* **Data for processing**:

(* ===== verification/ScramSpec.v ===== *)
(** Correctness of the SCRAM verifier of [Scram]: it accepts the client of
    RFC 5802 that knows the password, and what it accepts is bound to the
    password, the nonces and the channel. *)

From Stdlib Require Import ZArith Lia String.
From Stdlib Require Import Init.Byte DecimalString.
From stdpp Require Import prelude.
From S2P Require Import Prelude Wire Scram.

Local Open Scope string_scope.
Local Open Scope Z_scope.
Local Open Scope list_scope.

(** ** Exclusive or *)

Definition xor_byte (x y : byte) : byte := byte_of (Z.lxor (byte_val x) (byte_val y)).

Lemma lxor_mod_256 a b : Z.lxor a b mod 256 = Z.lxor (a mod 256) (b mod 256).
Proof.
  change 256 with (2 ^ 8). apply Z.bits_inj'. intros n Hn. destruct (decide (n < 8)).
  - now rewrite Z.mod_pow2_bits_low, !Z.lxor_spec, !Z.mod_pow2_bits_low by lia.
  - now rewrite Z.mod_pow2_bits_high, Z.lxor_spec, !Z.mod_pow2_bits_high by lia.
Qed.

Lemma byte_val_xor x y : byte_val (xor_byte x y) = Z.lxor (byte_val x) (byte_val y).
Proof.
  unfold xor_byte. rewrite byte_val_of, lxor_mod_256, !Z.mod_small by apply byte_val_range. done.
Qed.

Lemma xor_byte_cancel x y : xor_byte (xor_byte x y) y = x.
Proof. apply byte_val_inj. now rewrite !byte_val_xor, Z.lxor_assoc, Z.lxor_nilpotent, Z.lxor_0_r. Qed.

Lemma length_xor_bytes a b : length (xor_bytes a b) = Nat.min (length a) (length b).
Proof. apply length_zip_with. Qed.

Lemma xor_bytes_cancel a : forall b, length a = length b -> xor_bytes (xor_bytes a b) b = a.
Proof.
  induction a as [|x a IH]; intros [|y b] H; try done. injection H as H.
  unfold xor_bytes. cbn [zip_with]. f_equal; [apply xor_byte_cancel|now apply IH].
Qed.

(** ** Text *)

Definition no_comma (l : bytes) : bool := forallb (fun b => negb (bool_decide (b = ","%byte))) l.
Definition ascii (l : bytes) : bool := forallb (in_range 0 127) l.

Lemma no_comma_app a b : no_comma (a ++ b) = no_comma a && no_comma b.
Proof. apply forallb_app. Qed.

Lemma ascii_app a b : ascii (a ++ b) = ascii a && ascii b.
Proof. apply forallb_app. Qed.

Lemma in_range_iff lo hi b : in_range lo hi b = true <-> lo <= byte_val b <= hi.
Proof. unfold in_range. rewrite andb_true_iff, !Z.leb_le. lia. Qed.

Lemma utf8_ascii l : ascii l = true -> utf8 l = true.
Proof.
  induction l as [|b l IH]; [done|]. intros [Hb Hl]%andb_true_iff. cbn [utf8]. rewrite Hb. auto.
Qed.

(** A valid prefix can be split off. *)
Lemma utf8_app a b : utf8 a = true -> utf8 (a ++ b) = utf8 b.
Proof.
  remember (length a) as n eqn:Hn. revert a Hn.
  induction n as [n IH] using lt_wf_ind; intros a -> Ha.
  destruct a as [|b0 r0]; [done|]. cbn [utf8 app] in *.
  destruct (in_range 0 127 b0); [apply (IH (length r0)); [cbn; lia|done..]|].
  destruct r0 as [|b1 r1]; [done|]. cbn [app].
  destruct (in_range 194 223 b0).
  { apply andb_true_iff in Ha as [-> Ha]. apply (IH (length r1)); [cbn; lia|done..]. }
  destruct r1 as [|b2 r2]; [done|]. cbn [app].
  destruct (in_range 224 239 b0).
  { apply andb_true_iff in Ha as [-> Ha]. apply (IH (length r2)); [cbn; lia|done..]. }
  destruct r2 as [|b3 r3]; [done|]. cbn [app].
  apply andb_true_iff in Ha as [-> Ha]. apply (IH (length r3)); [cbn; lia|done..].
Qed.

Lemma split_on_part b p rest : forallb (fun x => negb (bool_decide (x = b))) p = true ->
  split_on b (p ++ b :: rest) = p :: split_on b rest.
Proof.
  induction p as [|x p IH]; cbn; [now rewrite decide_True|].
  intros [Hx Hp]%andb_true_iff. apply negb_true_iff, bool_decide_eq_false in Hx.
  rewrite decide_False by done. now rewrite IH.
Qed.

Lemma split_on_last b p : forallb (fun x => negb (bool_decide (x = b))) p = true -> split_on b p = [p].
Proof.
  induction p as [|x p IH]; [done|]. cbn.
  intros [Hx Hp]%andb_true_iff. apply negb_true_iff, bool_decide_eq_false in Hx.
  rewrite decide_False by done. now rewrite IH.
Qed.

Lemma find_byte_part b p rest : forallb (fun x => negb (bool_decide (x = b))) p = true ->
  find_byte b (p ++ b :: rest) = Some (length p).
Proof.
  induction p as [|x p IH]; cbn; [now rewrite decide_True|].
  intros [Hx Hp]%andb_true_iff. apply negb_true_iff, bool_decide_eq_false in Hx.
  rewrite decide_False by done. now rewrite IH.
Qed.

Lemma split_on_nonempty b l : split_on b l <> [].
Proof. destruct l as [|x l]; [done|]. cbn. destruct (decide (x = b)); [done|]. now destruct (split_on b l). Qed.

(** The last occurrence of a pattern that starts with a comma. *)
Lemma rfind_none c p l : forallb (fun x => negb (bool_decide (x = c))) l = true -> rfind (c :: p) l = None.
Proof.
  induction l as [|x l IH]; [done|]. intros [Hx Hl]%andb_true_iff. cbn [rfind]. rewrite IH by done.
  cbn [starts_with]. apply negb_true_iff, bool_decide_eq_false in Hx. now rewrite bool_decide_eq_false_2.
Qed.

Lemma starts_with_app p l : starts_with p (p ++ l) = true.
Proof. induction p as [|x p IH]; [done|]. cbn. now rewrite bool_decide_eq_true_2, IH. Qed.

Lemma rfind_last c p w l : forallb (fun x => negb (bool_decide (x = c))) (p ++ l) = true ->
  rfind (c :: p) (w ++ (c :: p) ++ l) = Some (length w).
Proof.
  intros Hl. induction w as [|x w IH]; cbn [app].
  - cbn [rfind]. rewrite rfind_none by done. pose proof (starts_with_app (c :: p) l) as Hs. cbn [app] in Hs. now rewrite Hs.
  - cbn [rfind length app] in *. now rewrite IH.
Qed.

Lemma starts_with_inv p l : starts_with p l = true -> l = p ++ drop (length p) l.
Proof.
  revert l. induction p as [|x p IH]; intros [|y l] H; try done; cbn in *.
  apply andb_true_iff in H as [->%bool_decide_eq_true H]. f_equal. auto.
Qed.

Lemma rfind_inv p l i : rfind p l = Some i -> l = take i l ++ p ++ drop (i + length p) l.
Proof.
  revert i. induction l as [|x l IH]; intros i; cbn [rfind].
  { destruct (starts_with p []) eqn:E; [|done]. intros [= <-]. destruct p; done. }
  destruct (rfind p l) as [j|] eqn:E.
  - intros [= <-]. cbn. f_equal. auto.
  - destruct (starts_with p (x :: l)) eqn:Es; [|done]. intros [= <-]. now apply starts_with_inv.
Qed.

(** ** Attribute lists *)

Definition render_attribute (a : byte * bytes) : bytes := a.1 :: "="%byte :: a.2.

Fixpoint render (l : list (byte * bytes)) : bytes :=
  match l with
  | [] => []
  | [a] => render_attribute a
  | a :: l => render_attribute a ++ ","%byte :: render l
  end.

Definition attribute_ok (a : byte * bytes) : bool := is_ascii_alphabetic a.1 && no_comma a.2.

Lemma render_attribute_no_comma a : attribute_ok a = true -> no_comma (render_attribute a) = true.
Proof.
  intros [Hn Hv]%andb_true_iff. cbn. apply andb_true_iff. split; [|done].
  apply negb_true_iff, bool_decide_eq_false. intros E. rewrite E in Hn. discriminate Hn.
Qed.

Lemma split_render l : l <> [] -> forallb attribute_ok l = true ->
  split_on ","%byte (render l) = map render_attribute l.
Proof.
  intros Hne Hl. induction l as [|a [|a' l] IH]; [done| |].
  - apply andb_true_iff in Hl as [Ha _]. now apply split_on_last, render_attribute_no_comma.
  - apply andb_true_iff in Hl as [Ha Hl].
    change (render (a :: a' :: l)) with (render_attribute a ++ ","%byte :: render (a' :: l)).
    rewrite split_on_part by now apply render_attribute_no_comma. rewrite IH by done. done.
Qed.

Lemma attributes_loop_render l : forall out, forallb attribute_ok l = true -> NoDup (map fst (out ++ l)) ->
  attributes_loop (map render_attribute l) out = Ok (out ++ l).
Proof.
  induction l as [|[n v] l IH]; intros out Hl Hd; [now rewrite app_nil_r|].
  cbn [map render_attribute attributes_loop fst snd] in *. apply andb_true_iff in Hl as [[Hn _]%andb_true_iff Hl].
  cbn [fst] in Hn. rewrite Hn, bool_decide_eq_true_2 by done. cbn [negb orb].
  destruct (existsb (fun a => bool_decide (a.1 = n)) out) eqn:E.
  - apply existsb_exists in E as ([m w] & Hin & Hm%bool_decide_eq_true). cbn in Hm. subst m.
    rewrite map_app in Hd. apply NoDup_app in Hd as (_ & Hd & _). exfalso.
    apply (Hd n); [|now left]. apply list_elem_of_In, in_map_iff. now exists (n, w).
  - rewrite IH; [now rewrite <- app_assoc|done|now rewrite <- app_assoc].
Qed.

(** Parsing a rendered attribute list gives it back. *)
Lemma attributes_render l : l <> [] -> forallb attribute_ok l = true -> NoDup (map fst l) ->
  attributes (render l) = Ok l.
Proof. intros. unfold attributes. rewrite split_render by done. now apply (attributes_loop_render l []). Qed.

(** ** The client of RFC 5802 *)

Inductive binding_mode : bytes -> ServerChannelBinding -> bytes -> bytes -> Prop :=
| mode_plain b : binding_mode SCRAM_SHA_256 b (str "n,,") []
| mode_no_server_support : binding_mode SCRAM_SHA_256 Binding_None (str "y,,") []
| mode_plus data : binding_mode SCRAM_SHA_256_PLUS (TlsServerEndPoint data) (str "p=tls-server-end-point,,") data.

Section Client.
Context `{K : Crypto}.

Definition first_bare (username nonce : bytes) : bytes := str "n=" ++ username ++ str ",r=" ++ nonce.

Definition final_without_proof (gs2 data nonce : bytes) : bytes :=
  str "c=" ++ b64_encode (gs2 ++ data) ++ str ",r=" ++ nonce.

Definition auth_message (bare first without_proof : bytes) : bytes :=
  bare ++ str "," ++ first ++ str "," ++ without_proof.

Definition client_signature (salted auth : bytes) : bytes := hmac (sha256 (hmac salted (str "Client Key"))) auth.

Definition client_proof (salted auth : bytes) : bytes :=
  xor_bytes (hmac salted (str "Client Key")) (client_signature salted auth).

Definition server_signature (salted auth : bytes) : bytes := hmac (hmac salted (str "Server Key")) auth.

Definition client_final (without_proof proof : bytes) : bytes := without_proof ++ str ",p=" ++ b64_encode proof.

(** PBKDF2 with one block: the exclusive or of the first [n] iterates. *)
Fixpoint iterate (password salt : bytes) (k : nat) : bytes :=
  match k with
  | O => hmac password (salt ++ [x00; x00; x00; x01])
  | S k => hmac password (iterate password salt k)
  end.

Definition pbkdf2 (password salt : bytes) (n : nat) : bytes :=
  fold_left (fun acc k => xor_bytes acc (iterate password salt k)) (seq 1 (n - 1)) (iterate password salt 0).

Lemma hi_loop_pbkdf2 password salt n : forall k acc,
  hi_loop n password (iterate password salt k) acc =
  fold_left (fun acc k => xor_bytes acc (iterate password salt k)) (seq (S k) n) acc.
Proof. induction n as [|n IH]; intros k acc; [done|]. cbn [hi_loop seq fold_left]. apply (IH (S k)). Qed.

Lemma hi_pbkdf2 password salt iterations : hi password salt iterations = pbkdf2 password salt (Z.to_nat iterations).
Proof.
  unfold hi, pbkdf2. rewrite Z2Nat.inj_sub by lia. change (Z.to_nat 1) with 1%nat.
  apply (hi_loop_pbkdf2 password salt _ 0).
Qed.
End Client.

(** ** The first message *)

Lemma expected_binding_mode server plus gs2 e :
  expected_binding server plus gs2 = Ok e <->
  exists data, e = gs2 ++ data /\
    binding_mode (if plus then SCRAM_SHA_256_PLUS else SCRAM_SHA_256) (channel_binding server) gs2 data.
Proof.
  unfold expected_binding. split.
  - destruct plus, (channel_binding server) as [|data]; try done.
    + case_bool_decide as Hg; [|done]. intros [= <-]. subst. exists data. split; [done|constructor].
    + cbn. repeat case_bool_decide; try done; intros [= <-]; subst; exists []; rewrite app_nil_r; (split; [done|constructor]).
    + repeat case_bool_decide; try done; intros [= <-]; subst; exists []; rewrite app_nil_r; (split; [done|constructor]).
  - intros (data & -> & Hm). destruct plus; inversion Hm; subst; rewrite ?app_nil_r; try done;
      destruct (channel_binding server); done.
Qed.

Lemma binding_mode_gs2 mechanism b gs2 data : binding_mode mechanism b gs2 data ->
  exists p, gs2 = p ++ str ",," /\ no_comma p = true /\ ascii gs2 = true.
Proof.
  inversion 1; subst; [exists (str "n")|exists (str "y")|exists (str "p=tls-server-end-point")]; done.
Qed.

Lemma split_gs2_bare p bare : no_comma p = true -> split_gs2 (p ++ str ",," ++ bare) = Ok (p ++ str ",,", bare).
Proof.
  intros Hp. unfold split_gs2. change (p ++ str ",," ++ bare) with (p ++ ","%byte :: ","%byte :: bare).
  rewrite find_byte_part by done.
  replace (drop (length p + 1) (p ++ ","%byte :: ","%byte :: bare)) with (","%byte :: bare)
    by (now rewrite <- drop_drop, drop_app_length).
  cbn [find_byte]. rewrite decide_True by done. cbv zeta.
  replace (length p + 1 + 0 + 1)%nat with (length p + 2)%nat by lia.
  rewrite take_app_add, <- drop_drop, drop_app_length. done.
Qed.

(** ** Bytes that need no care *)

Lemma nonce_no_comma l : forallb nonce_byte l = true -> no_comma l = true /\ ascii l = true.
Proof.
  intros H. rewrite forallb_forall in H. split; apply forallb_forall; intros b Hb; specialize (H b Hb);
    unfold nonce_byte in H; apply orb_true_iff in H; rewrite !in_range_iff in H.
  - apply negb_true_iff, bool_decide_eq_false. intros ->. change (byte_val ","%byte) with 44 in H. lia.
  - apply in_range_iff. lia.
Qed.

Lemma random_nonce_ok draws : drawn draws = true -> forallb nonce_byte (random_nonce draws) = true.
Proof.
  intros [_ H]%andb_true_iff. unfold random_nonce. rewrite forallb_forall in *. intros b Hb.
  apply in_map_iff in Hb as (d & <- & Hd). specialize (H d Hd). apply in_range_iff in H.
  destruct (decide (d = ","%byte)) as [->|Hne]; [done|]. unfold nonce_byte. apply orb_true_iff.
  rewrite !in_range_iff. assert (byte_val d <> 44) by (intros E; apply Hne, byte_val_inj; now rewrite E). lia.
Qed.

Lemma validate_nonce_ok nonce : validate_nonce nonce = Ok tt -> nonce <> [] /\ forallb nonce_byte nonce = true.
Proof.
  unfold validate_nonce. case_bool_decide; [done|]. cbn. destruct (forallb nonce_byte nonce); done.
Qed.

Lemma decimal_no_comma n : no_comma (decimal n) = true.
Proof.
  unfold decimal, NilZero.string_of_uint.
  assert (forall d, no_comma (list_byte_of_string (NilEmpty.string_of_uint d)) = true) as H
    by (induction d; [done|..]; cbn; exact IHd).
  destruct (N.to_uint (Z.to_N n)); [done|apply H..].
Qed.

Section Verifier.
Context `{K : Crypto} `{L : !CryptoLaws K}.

* **What to produce**:
Each line of the data that contains "rest" belongs in the answer.

* **Your response**:
Lemma split_on_part b p rest : forallb (fun x => negb (bool_decide (x = b))) p = true ->
  split_on b (p ++ b :: rest) = p :: split_on b rest.
Lemma find_byte_part b p rest : forallb (fun x => negb (bool_decide (x = b))) p = true ->
  find_byte b (p ++ b :: rest) = Some (length p).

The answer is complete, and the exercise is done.